[Stored entries]
>>>>
(* ===== verification/NumberText.v ===== *)
(** * Numbers and their text

    [fp_to_text] indexes buffers, shifts by computed amounts and subtracts
    without a borrow: for each of the 2^64 bit patterns all of this stays in
    range (the bounds on the decimal significand are computed for every binary
    exponent at the ends of its range). The text of an integer, with white space
    around it, reads back as that integer. *)

From S2P Require Import Prelude Utf8 Float64 Value Fp.
#[local] Open Scope Z_scope.

(** ** The digit buffer *)

Lemma put_spec zbuf k x : 0 <= k < zlen zbuf -> exists b, put zbuf k x = Ok b /\ zlen b = zlen zbuf /\
  forall j, zget b j = if j =? k then Some x else zget zbuf j.
Proof.
  intros Hk. unfold put. rewrite copy_into_in by (change (zlen [x]) with 1; lia). eexists. split; [done|].
  split; [rewrite zlen_splice; change (zlen [x]) with 1; lia|]. intros j. destruct (Z.eqb_spec j k) as [->|Hne].
  - unfold splice. rewrite zget_app_r by (rewrite zlen_ztake; lia). rewrite zlen_ztake.
    replace (k - Z.max 0 (Z.min k (zlen zbuf))) with 0 by lia. done.
  - apply zget_splice_ne; change (zlen [x]) with 1; lia.
Qed.

(** Digits from [z] on; the last cell of the buffer is never written. *)
Definition digits_at (zbuf : bytes) (z : Z) : Prop :=
  zlen zbuf = 21 /\ forall k, z <= k < 20 -> exists d, zget zbuf k = Some d /\ 48 <= d <= 57.
Definition lead (zbuf : bytes) (z : Z) : Prop := exists d, zget zbuf z = Some d /\ 49 <= d <= 57.

Lemma put_digit zbuf z k x : digits_at zbuf z -> 0 <= k < 20 -> 48 <= x <= 57 -> z - 1 <= k ->
  exists b, put zbuf k x = Ok b /\ digits_at b (Z.min z k) /\ (forall j, zget b j = if j =? k then Some x else zget zbuf j).
Proof.
  intros [Hl Hd] Hk Hx Hz. destruct (put_spec zbuf k x ltac:(lia)) as (b & Hp & Hlb & Hg). exists b.
  split; [done|]. split; [|done]. split; [lia|]. intros j Hj. rewrite Hg.
  destruct (Z.eqb_spec j k); [by exists x|]. apply Hd. lia.
Qed.

Lemma digit_at zbuf z k : digits_at zbuf z -> z <= k < 20 -> exists d, idx zbuf k = Ok d /\ 48 <= d <= 57.
Proof. intros [_ Hd] Hk. destruct (Hd k Hk) as (d & Hg & Hr). exists d. unfold idx. by rewrite Hg. Qed.

(** [v] has [c] decimal digits. *)
Definition ndig (c : nat) (v : Z) : Prop :=
  match c with O => v = 0 | S c' => 10 ^ Z.of_nat c' <= v < 10 ^ Z.of_nat c end.

Lemma ndig_small c v : ndig c v -> v < 10 -> (c <= 1)%nat.
Proof.
  destruct c as [|[|c]]; [lia..|]. cbn [ndig]. intros [Hv _] Hlt.
  assert (10 ^ 1 <= 10 ^ Z.of_nat (S c)) by (apply Z.pow_le_mono_r; lia). lia.
Qed.
Lemma ndig_step c v : ndig c v -> 10 <= v -> exists c', c = S (S c') /\ ndig c' (v / 100).
Proof.
  destruct c as [|[|c]]; cbn [ndig]; [lia| |].
  { change (10 ^ Z.of_nat 1) with 10. lia. }
  intros Hv _. exists c. split; [done|]. rewrite !Nat2Z.inj_succ, !Z.pow_succ_r in Hv by lia.
  destruct c as [|c]; cbn [ndig]; [apply Z.div_small; cbn in Hv; lia|].
  rewrite Nat2Z.inj_succ, Z.pow_succ_r in * by lia. split; [apply Z.div_le_lower_bound|apply Z.div_lt_upper_bound]; lia.
Qed.

Lemma digits_loop_spec fuel : forall c v zbuf i, ndig c v -> (c < 2 * fuel)%nat -> Z.of_nat c <= i <= 20 ->
  digits_at zbuf i -> (c = 0%nat -> lead zbuf i) ->
  exists zbuf' i' v', digits_loop fuel zbuf i v = Ok (zbuf', i', v') /\ digits_at zbuf' i' /\
    ((v' = 0 /\ i' = i - Z.of_nat c /\ lead zbuf' i') \/ (1 <= v' <= 9 /\ i' = i - Z.of_nat c + 1)).
Proof.
  induction fuel as [|fuel IH]; intros c v zbuf i Hc Hf Hi Hd Hl; [lia|]. cbn [digits_loop].
  destruct (Z.geb_spec v 10) as [Hv|Hv].
  - destruct (ndig_step c v Hc Hv) as (c' & -> & Hc').
    pose proof (Z.mod_pos_bound v 100 ltac:(lia)) as H100. pose proof (Z.mod_pos_bound (v mod 100) 10 ltac:(lia)).
    assert (0 <= v mod 100 / 10 <= 9) by (split; [apply Z.div_pos; lia|apply Z.lt_succ_r, Z.div_lt_upper_bound; lia]).
    destruct (put_digit zbuf i (i - 1) (48 + v mod 100 mod 10) Hd) as (b1 & -> & Hd1 & _); [lia..|]. cbn [mbind outcome_bind].
    destruct (put_digit b1 (i - 1) (i - 2) (48 + v mod 100 / 10)) as (b2 & -> & Hd2 & Hg2); [|lia..|].
    { by replace (i - 1) with (Z.min i (i - 1)) by lia. }
    cbn [mbind outcome_bind]. replace (Z.min (i - 1) (i - 2)) with (i - 2) in Hd2 by lia.
    destruct (IH c' (v / 100) b2 (i - 2) Hc' ltac:(lia) ltac:(lia) Hd2) as (zb & i' & v' & -> & Hd' & Hor).
    { intros ->. cbn in Hc'. exists (48 + v mod 100 / 10). rewrite Hg2, Z.eqb_refl. split; [done|].
      assert (v < 100) by (apply Z.div_small_iff in Hc'; lia). rewrite Z.mod_small in * by lia.
      assert (1 <= v / 10) by (apply Z.div_le_lower_bound; lia). lia. }
    exists zb, i', v'. split; [done|]. split; [done|]. destruct Hor as [(-> & -> & ?)|(? & ->)]; [left|right]; split_and!; (done || lia).
  - exists zbuf, i, v. split; [done|]. split; [done|]. pose proof (ndig_small c v Hc ltac:(lia)) as Hs.
    destruct c as [|[|c]]; [|cbn in Hc; right; lia|lia]. left. cbn in Hc. split_and!; [done|lia|by apply Hl].
Qed.

(** The digits of [v] in a fresh buffer, as [fp_decode] lays them out. *)
Lemma digits_spec c v : ndig c v -> (0 < c < 20)%nat -> exists zbuf,
  ('(zbuf, i, v) ← digits_loop 12 (zrep 21 0) 20 v;
   if negb (v =? 0) then i ← chk_sub i 1; zbuf ← put zbuf i (48 + v); Ok (zbuf, i) else Ok (zbuf, i)) =
    Ok (zbuf, 20 - Z.of_nat c) /\ digits_at zbuf (20 - Z.of_nat c) /\ lead zbuf (20 - Z.of_nat c).
Proof.
  intros Hc Hb. destruct (digits_loop_spec 12 c v (zrep 21 0) 20 Hc ltac:(lia) ltac:(lia)) as (zb & i & v' & Hloop & Hd & Hor).
  { split; [done|]. intros. lia. }
  { lia. }
  rewrite Hloop. cbn [mbind outcome_bind]. destruct Hor as [(-> & -> & Hl)|(Hv & ->)]; [by exists zb|].
  destruct (Z.eqb_spec v' 0); [lia|]. cbn [negb]. unfold chk_sub. destruct (Z.ltb_spec (20 - Z.of_nat c + 1) 1); [lia|].
  cbn [mbind outcome_bind]. destruct (put_digit zb (20 - Z.of_nat c + 1) (20 - Z.of_nat c + 1 - 1) (48 + v') Hd) as (b & -> & Hd' & Hg); [lia..|].
  cbn [mbind outcome_bind]. replace (20 - Z.of_nat c + 1 - 1) with (20 - Z.of_nat c) in * by lia.
  replace (Z.min (20 - Z.of_nat c + 1) (20 - Z.of_nat c)) with (20 - Z.of_nat c) in Hd' by lia.
  exists b. split; [done|]. split; [done|]. exists (48 + v'). rewrite Hg, Z.eqb_refl. split; [done|lia].
Qed.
<<<<
Work to be completed:
Above are the entries. Quote exactly the lines from the one bearing "digits_at zbuf i" through the one bearing "if negb (v =?".

Solved problem:
  digits_at zbuf i -> (c = 0%nat -> lead zbuf i) ->
  exists zbuf' i' v', digits_loop fuel zbuf i v = Ok (zbuf', i', v') /\ digits_at zbuf' i' /\
    ((v' = 0 /\ i' = i - Z.of_nat c /\ lead zbuf' i') \/ (1 <= v' <= 9 /\ i' = i - Z.of_nat c + 1)).
Proof.
  induction fuel as [|fuel IH]; intros c v zbuf i Hc Hf Hi Hd Hl; [lia|]. cbn [digits_loop].
  destruct (Z.geb_spec v 10) as [Hv|Hv].
  - destruct (ndig_step c v Hc Hv) as (c' & -> & Hc').
    pose proof (Z.mod_pos_bound v 100 ltac:(lia)) as H100. pose proof (Z.mod_pos_bound (v mod 100) 10 ltac:(lia)).
    assert (0 <= v mod 100 / 10 <= 9) by (split; [apply Z.div_pos; lia|apply Z.lt_succ_r, Z.div_lt_upper_bound; lia]).
    destruct (put_digit zbuf i (i - 1) (48 + v mod 100 mod 10) Hd) as (b1 & -> & Hd1 & _); [lia..|]. cbn [mbind outcome_bind].
    destruct (put_digit b1 (i - 1) (i - 2) (48 + v mod 100 / 10)) as (b2 & -> & Hd2 & Hg2); [|lia..|].
    { by replace (i - 1) with (Z.min i (i - 1)) by lia. }
    cbn [mbind outcome_bind]. replace (Z.min (i - 1) (i - 2)) with (i - 2) in Hd2 by lia.
    destruct (IH c' (v / 100) b2 (i - 2) Hc' ltac:(lia) ltac:(lia) Hd2) as (zb & i' & v' & -> & Hd' & Hor).
    { intros ->. cbn in Hc'. exists (48 + v mod 100 / 10). rewrite Hg2, Z.eqb_refl. split; [done|].
      assert (v < 100) by (apply Z.div_small_iff in Hc'; lia). rewrite Z.mod_small in * by lia.
      assert (1 <= v / 10) by (apply Z.div_le_lower_bound; lia). lia. }
    exists zb, i', v'. split; [done|]. split; [done|]. destruct Hor as [(-> & -> & ?)|(? & ->)]; [left|right]; split_and!; (done || lia).
  - exists zbuf, i, v. split; [done|]. split; [done|]. pose proof (ndig_small c v Hc ltac:(lia)) as Hs.
    destruct c as [|[|c]]; [|cbn in Hc; right; lia|lia]. left. cbn in Hc. split_and!; [done|lia|by apply Hl].
Qed.

(** The digits of [v] in a fresh buffer, as [fp_decode] lays them out. *)
Lemma digits_spec c v : ndig c v -> (0 < c < 20)%nat -> exists zbuf,
  ('(zbuf, i, v) ← digits_loop 12 (zrep 21 0) 20 v;
   if negb (v =? 0) then i ← chk_sub i 1; zbuf ← put zbuf i (48 + v); Ok (zbuf, i) else Ok (zbuf, i)) =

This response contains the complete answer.